START Source records
Lemma flush_of_snoc allowInc es e :
  flush_of allowInc (es ++ [e]) =
  let fd := flush_of allowInc es in
  match action_of allowInc (e_state e) with
  | Skip => fd
  | Overwrite => MkFlush (KeysToWrite fd ++ [e_key e]) (BucketIDsToWrite fd ++ [e_bucket e])
      (ValuesToWrite fd ++ [write_bytes (e_state e)])
      (KeysToMerge fd) (BucketIDsToMerge fd) (ValuesToMerge fd)
      (KeysToDelete fd) (BucketIDsToDelete fd)
  | Merge => MkFlush (KeysToWrite fd) (BucketIDsToWrite fd) (ValuesToWrite fd)
      (KeysToMerge fd ++ [e_key e]) (BucketIDsToMerge fd ++ [e_bucket e])
      (ValuesToMerge fd ++ [merge_bytes (e_state e)])
      (KeysToDelete fd) (BucketIDsToDelete fd)
  | Remove => MkFlush (KeysToWrite fd) (BucketIDsToWrite fd) (ValuesToWrite fd)
      (KeysToMerge fd) (BucketIDsToMerge fd) (ValuesToMerge fd)
      (KeysToDelete fd ++ [e_key e]) (BucketIDsToDelete fd ++ [e_bucket e])
  end.
Proof.
  unfold flush_of, writes, merges, deletes. rewrite !omap_app. simpl.
  unfold request. destruct (action_of allowInc (e_state e)); simpl;
    rewrite ?app_nil_r, ?fmap_app; done.
Qed.

Lemma flush_step_Ok b es val keys bids i k bid :
  cache_ready b → flushable (valueType b) (allowIncrementalSerialization b) val →
  keys !! i = Some k → bids !! i = Some bid →
  flush_step b (flush_of (allowIncrementalSerialization b) es) val keys bids i =
    Ok (flush_of (allowIncrementalSerialization b) (es ++ [MkEntry val k bid])).
Proof.
  intros (enc & dec & siz & Hc & Hcodec) (Hwt & Hw & Hm) Hk Hb.
  rewrite flush_of_snoc. unfold flush_step. unfold action_of in *. simpl in *.
  unfold idx, the_codec. rewrite Hk, Hb, Hc.
  destruct (HasValue val); simpl in *; [|done].
  destruct (IsDeleted val); simpl in *; [done|].
  destruct (IsUpdated val || _); simpl in *.
  - rewrite (st_Serialize_Ok Hcodec) by auto. done.
  - destruct (IsAppended val) eqn:Ea; simpl in *; [|done].
    destruct val as [|vb l a j]; [done|]. simpl in *.
    rewrite (serializeFromIndex_Ok Hcodec) by auto. done.
Qed.

(** Both flush loops, once every lookup succeeds. *)
Lemma flush_loop_Ok b (lookup : nat → field → res StateType) keys skeys bids vals :
  cache_ready b →
  Forall (flushable (valueType b) (allowIncrementalSerialization b)) vals →
  length vals = length keys → length skeys = length keys → length bids = length keys →
  (∀ i key, keys !! i = Some key → ∃ v, vals !! i = Some v ∧ lookup i key = Ok v) →
  foldM (λ fd '(i, key), val ← lookup i key; flush_step b fd val skeys bids i)
    FlushData_empty (imap pair keys) =
    Ok (flush_of (allowIncrementalSerialization b)
          (zip_with (λ v kb, MkEntry v kb.1 kb.2) vals (zip skeys bids))).
Proof.
  intros Hready Hfl Hlv Hls Hlb Hlook.
  set (es := zip_with _ vals (zip skeys bids)).
  destruct (foldM_total (λ fd '(i, key), val ← lookup i key; flush_step b fd val skeys bids i)
    (λ pre fd, fd = flush_of (allowIncrementalSerialization b) (take (length pre) es))
    (imap pair keys) FlushData_empty) as (fd & Hfd & ->); [done| |].
  - intros pre [i key] fd [suf Hpre] ->.
    assert (Hi : imap pair keys !! length pre = Some (i, key)).
    { rewrite Hpre, lookup_app_l, list_lookup_middle by (rewrite ?length_app; simpl; lia || done).
      done. }
    rewrite list_lookup_imap in Hi. destruct (keys !! length pre) as [key'|] eqn:Ek; [|done].
    simpl in Hi. injection Hi as <- <-.
    destruct (Hlook _ _ Ek) as (v & Hv & ->). rewrite bind_Ok.
    pose proof (lookup_lt_Some _ _ _ Ek) as Hlt.
    destruct (lookup_lt_is_Some_2 skeys (length pre) ltac:(lia)) as [k Hk].
    destruct (lookup_lt_is_Some_2 bids (length pre) ltac:(lia)) as [bid Hb].
    rewrite (flush_step_Ok b _ _ _ _ _ k bid) by (done || by eapply Forall_lookup_1).
    eexists. split; [done|]. f_equal. rewrite length_app. simpl. rewrite Nat.add_1_r.
    symmetry. apply take_S_r. unfold es. rewrite lookup_zip_with, Hv. simpl.
    by rewrite lookup_zip_with, Hk, Hb.
  - rewrite Hfd. f_equal. f_equal. apply take_ge. unfold es.
    rewrite length_zip_with, length_zip, length_imap. lia.
Qed.

(** *** States that remember what they were fetched from *)

(** What the service holds under the key once the entry is flushed. *)
Definition new_value (allowInc : bool) (old : bytes) (s : StateType) : bytes :=
  match action_of allowInc s with
  | Skip => old
  | Overwrite => write_bytes s
  | Merge => old ++ merge_bytes s
  | Remove => []
  end.

(** [s] was fetched with the tuples [l0] and updated through its methods: as
    long as it is not marked updated, it still starts with [l0] and its append
    index points past it. *)
Definition tracks (l0 : list Tuple) (s : StateType) : Prop :=
  (if HasValue s then state_tuples s ≠ []
   else state_tuples s = [] ∧ l0 = [] ∧ IsUpdated s = false ∧ IsAppended s = false) ∧
  (IsUpdated s = false →
   match s with
   | ValueState _ v => option_list v = l0
   | ListState _ l a i =>
       i = length l0 ∧ take i l = l0 ∧ (a = false → l = l0) ∧ (a = true → i < length l)
   end).

(** Calls that leave a state serializable: no empty list is written. *)
Definition op_ok (tys : list Kind) (l0 : list Tuple) (op : state_op) : Prop :=
  match op with
  | OSet v | OAdd v => well_typed tys v
  | OUpdate l | OAddAll l => l ≠ [] ∧ Forall (well_typed tys) l
  | OClear => True
  | OCopyFrom other => tracks l0 other ∧ Forall (well_typed tys) (state_tuples other)
  end.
END Source records
# [Prompt]
Look back at the entries above. Retype the line with "(** [s] was fetched", the line with "tys) (state_tuples other)", and all lines in between.

# [Reply]
(** [s] was fetched with the tuples [l0] and updated through its methods: as
    long as it is not marked updated, it still starts with [l0] and its append
    index points past it. *)
Definition tracks (l0 : list Tuple) (s : StateType) : Prop :=
  (if HasValue s then state_tuples s ≠ []
   else state_tuples s = [] ∧ l0 = [] ∧ IsUpdated s = false ∧ IsAppended s = false) ∧
  (IsUpdated s = false →
   match s with
   | ValueState _ v => option_list v = l0
   | ListState _ l a i =>
       i = length l0 ∧ take i l = l0 ∧ (a = false → l = l0) ∧ (a = true → i < length l)
   end).

(** Calls that leave a state serializable: no empty list is written. *)
Definition op_ok (tys : list Kind) (l0 : list Tuple) (op : state_op) : Prop :=
  match op with
  | OSet v | OAdd v => well_typed tys v
  | OUpdate l | OAddAll l => l ≠ [] ∧ Forall (well_typed tys) l
  | OClear => True
  | OCopyFrom other => tracks l0 other ∧ Forall (well_typed tys) (state_tuples other)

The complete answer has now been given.